→ **What needs to be done**
Work out how many lines in the entries below include the word "else", and give only that figure.

→ **Supplied data**

(** Fusing [chip] with [stack] and tiling the result: cladding, then core. *)
Lemma cleanup_then_tile_keys_witness :
  NoDup (keys (to_dict stack))
  /\ exists calls fused out,
       cleanup_component chip stack 2 0%Z = (calls, Ok fused)
       /\ NoDup (keys fused)
       /\ tile_shapes fused = Ok out
       /\ keys out = ["clad"; "core"].
Proof.
  split; [exact NoDup_stack |].
  destruct (cleanup_component chip stack 2 0%Z) as [calls [fused | e]] eqn:Hrun;
    [| vm_compute in Hrun; discriminate Hrun].
  destruct (tile_shapes fused) as [out | e] eqn:Hout.
  - destruct (cleanup_then_tile_keys chip 2 0%Z stack calls fused NoDup_stack
                Hrun) as (Hnd & Htile).
    exists calls, fused, out.
    split; [reflexivity | split; [exact Hnd | split; [exact Hout |]]].
    exact (proj1 (Htile out Hout)).
  - exfalso. vm_compute in Hrun. injection Hrun as _ <-.
    vm_compute in Hout. discriminate Hout.
Defined.


(** The core alone, and the core with the cladding added after it. *)
Lemma tile_shapes_unchanged_by_lower_layers_witness :
  NoDup (keys ([("core", rectangle_polygon 0 0 10 10)]
               ++ [("clad", rectangle_polygon 0 0 20 20)]))
  /\ exists out out',
       tile_shapes [("core", rectangle_polygon 0 0 10 10)] = Ok out
       /\ tile_shapes ([("core", rectangle_polygon 0 0 10 10)]
                       ++ [("clad", rectangle_polygon 0 0 20 20)]) = Ok out'
       /\ get out' "core" = get out "core".
Proof.
  split; [exact NoDup_core_in_clad |].
  destruct (tile_shapes [("core", rectangle_polygon 0 0 10 10)])
    as [out | e] eqn:Hout; [| vm_compute in Hout; discriminate Hout].
  destruct (tile_shapes ([("core", rectangle_polygon 0 0 10 10)]
                         ++ [("clad", rectangle_polygon 0 0 20 20)]))
    as [out' | e] eqn:Hout'; [| vm_compute in Hout'; discriminate Hout'].
  exists out, out'. split; [reflexivity | split; [reflexivity |]].
  exact (tile_shapes_unchanged_by_lower_layers
           [("core", rectangle_polygon 0 0 10 10)]
           [("clad", rectangle_polygon 0 0 20 20)] out out'
           NoDup_core_in_clad Hout Hout' "core" (or_introl eq_refl)).
Defined.

(** The cell (15, 15) lies in the cladding only, the second layer. *)
Lemma tile_shapes_owner_witness :
  ShapelyRegions Z /\ NoDup (keys core_in_clad)
  /\ occupies (rectangle_polygon 0 0 20 20) (15, 15)%Z = true
  /\ covered (firstn 1 (values core_in_clad)) (15, 15)%Z = false
  /\ exists out t,
       tile_shapes core_in_clad = Ok out
       /\ get out "clad" = Some t
       /\ occupies t (15, 15)%Z = true
       /\ forall other t',
            other <> "clad" -> get out other = Some t' ->
            occupies t' (15, 15)%Z = false.
Proof.
  split; [exact grid_regions | split; [exact NoDup_core_in_clad |]].
  split; [reflexivity | split; [reflexivity |]].
  destruct (tile_shapes core_in_clad) as [out | e] eqn:Hout;
    [| vm_compute in Hout; discriminate Hout].
  destruct (@tile_shapes_owner Z grid_shapely grid_plane grid_regions
              core_in_clad out 1 "clad"
              (rectangle_polygon 0 0 20 20) (15, 15)%Z
              NoDup_core_in_clad Hout eq_refl eq_refl eq_refl)
    as (t & Hget & Hocc & Hothers).
  exists out, t.
  split; [reflexivity | split; [exact Hget | split; [exact Hocc |]]].
  exact Hothers.
Defined.

Lemma NoDup_three_layers : NoDup (keys three_layers).
Proof.
  repeat constructor; simpl; intuition discriminate.
Qed.

Lemma NoDup_three_layers_swapped : NoDup (keys three_layers_swapped).
Proof.
  repeat constructor; simpl; intuition discriminate.
Qed.
(** The hash a payload reports, when it is a non-nil block, header or
    transaction. *)
Definition payloadHash (v : value) : option Hash :=
  match v with
  | BlockPtr (Some b) => Some (block_hash b)
  | HeaderPtr (Some h) => Some (header_hash h)
  | TransactionPtr (Some t) => Some (tx_hash t)
  | _ => None
  end.

(** ** Collaborators *)

(** [quai.ConsensusAPI]: the lookups return nil when the entity is absent.
    [OnNewBroadcast] is recorded as an event. *)
Record ConsensusAPI := {
  LookupBlock : Hash -> Location -> option Block;
  LookupHeader : Hash -> Location -> option Header;
  LookupBlockHashByNumber : Z -> Location -> option Hash
}.

(** The wire codec of package [pb], a boundary of the core. *)
Record Codec := {
  EncodeQuaiRequest : Z -> Location -> value -> value -> bytes + error;
  DecodeQuaiRequest : bytes -> (Z * value * Location * value) + error;
  EncodeQuaiResponse : Z -> value -> bytes + error;
  DecodeQuaiResponse : bytes -> (Z * value) + error
}.

(** A [network.Stream] as the core uses it: the negotiated protocol, the
    remote peer, whether a write succeeds, what the remote answers to a
    request written on it (outbound use), and the successive results of
    reading it (inbound use; a read past the end is [io.EOF]). *)
Record Stream := {
  Protocol : string;
  RemotePeer : PeerID;
  on_write : bytes -> option error;
  reply : bytes -> bytes + error;
  incoming : list (bytes + error)
}.

(** What the node observably does to its collaborators. *)
Inductive event :=
| EvGenerate (id : Z)
| EvAdd (id : Z)
| EvRemove (id : Z)
| EvStreamWrite (peer : PeerID) (data : bytes)
| EvStreamClose (peer : PeerID)
| EvBanPeer (peer : PeerID)
| EvClosePeer (peer : PeerID)
| EvOnNewBroadcast (source : PeerID) (data : value) (location : Location).

(** ** The node and the process-wide request-ID manager *)
Record Node := {
  cache : gmap Z value;
  consensus : option ConsensusAPI;
  nextRequestID : Z;
  activeRequests : gset Z;
  trace : list event
}.

Definition set_cache (c : gmap Z value) (p : Node) : Node :=
  {| cache := c; consensus := consensus p; nextRequestID := nextRequestID p;
     activeRequests := activeRequests p; trace := trace p |}.

Definition set_consensus (be : option ConsensusAPI) (p : Node) : Node :=
  {| cache := cache p; consensus := be; nextRequestID := nextRequestID p;
     activeRequests := activeRequests p; trace := trace p |}.

Definition set_nextRequestID (n : Z) (p : Node) : Node :=
  {| cache := cache p; consensus := consensus p; nextRequestID := n;
     activeRequests := activeRequests p; trace := trace p |}.

Definition set_activeRequests (a : gset Z) (p : Node) : Node :=
  {| cache := cache p; consensus := consensus p; nextRequestID := nextRequestID p;
     activeRequests := a; trace := trace p |}.

Definition emit (e : event) (p : Node) : Node :=
  {| cache := cache p; consensus := consensus p; nextRequestID := nextRequestID p;
     activeRequests := activeRequests p; trace := trace p ++ [e] |}.

(** ** Computations: state passing with panics *)
Inductive outcome (A : Type) :=
| Done (a : A)
| Panic (msg : string).
Arguments Done {A} a.
Arguments Panic {A} msg.

Definition M (A : Type) : Type := Node -> outcome A * Node.

Definition ret {A} (a : A) : M A := fun p => (Done a, p).

Definition bind {A B} (m : M A) (k : A -> M B) : M B :=
  fun p =>
    match m p with
    | (Done a, p') => k a p'
    | (Panic msg, p') => (Panic msg, p')
    end.

Definition panic {A} (msg : string) : M A := fun p => (Panic msg, p).

(** [defer d] before a body: [d] runs when the body returns or panics. *)
Definition defer {A} (d : Node -> Node) (body : M A) : M A :=
  fun p => let '(r, p') := body p in (r, d p').

Definition get {A} (f : Node -> A) : M A := fun p => (Done (f p), p).
Definition modify (f : Node -> Node) : M unit := fun p => (Done tt, f p).

Notation "x <- m ;; k" := (bind m (fun x => k))
  (at level 100, m at next level, right associativity).
Notation "m ;;; k" := (bind m (fun _ => k))
  (at level 100, right associativity).

(** Logging has no effect on the node; arguments whose evaluation can
    panic are evaluated by the caller before the call. *)
Definition log (msg : string) : M unit := ret tt.

Definition nil_dereference : string := "invalid memory address or nil pointer dereference".
Definition bad_assertion : string := "interface conversion".

(** Method calls through a pointer receiver. [Hash()] reads the receiver,
    so a nil receiver is a nil dereference. *)
Definition Block_Hash (b : option Block) : M Hash :=
  match b with Some b => ret (block_hash b) | None => panic nil_dereference end.
Definition Header_Hash (h : option Header) : M Hash :=
  match h with Some h => ret (header_hash h) | None => panic nil_dereference end.
Definition Transaction_Hash (t : option Transaction) : M Hash :=
  match t with Some t => ret (tx_hash t) | None => panic nil_dereference end.

(** Type assertions [x.(T)] in their panicking form. *)
Definition assert_Hash (x : value) : M Hash :=
  match x with HashVal h => ret h | _ => panic bad_assertion end.
Definition assert_BigInt (x : value) : M Z :=
  match x with BigIntVal n => ret n | _ => panic bad_assertion end.
Definition assert_BlockPtr (x : value) : M (option Block) :=
  match x with BlockPtr b => ret b | _ => panic bad_assertion end.

(** Request-ID manager. Modelled from the spec: the manager is declared
    outside the sources; [Generate] is a 32-bit counter, [Add] inserts into
    the pending set and [Remove] deletes from it. *)
Definition GenerateRequestID : M Z :=
  fun p =>
    let id := nextRequestID p in
    (Done id, emit (EvGenerate id) (set_nextRequestID ((id + 1) mod 2 ^ 32) p)).

Definition AddRequestID (id : Z) : M unit :=
  modify (fun p => emit (EvAdd id) (set_activeRequests ({[id]} ∪ activeRequests p) p)).

Definition RemoveRequestID (id : Z) : M unit :=
  modify (fun p => emit (EvRemove id) (set_activeRequests (activeRequests p ∖ {[id]}) p)).

(** Response cache. Modelled from the spec: [cacheGet] and [cacheAdd] are
    declared outside the sources; [Get] returns the payload iff an entry
    exists and its tag equals the requested tag, [Put] inserts or
    overwrites. *)
Definition cacheGet (hash : Hash) (datatype : value) : M (value * bool) :=
  get (fun p =>
    match cache p !! hash with
    | Some v =>
        match kindOf v, kindOf datatype with
        | Some t, Some t' => if TypeTag_eqb t t' then (v, true) else (Nil, false)
        | _, _ => (Nil, false)
        end
    | None => (Nil, false)
    end).

Definition cacheAdd (hash : Hash) (data : value) : M unit :=
  modify (fun p => set_cache (<[hash := data]> (cache p)) p).

(** [common.WriteMessageToStream] and [stream.Close]. *)
Definition WriteMessageToStream (stream : Stream) (data : bytes) : M (option error) :=
  match on_write stream data with
  | Some err => ret (Some err)
  | None => modify (emit (EvStreamWrite (RemotePeer stream) data)) ;;; ret None
  end.

Definition stream_Close (stream : Stream) : Node -> Node :=
  emit (EvStreamClose (RemotePeer stream)).

(** Modelled from the spec: the constant is declared outside the sources. *)
Definition ProtocolVersion : string := "/quai/1.0.0".

(** ** The core, over its boundary

    The wire codec, the host's [NewStream], the pubsub engine's
    [PeersForTopic] and the DHT's [FindProvidersAsync] (per retry round)
    are parameters. *)
Section Core.

Variable pb : Codec.
Variable NewStream : PeerID -> Stream + error.
Variable PeersForTopic : Location -> value -> list PeerID * option error.
Variable FindProvidersAsync : nat -> bytes -> nat -> list PeerID.

(** *** Node facade *)

(** A method call on the [consensus] interface field; nil when no backend
    was set. *)
Definition backend : M ConsensusAPI :=
  fun p =>
    match consensus p with
    | Some be => (Done be, p)
    | None => (Panic nil_dereference, p)
    end.

Definition SetConsensusBackend (be : ConsensusAPI) : M unit :=
  modify (set_consensus (Some be)).

Definition emptyBlock : Block := {| block_hash := 0; block_body := [] |}.

Definition GetBlock (hash : Hash) (location : Location) : M (option Block) :=
  r <- cacheGet hash (BlockPtr (Some emptyBlock)) ;;
  if snd r
  then assert_BlockPtr (fst r)
  else be <- backend ;; ret (LookupBlock be hash location).

Definition GetBlockHashByNumber (number : Z) (location : Location) : M (option Hash) :=
  be <- backend ;; ret (LookupBlockHashByNumber be number location).

Definition GetHeader (hash : Hash) (location : Location) : M (option Header) :=
  panic "TODO: implement".

Definition BanPeer (peer : PeerID) : M unit :=
  log "Banning peer for misbehaving" ;;;
  modify (emit (EvBanPeer peer)) ;;;
  modify (emit (EvClosePeer peer)).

→ **Answer to this problem**
2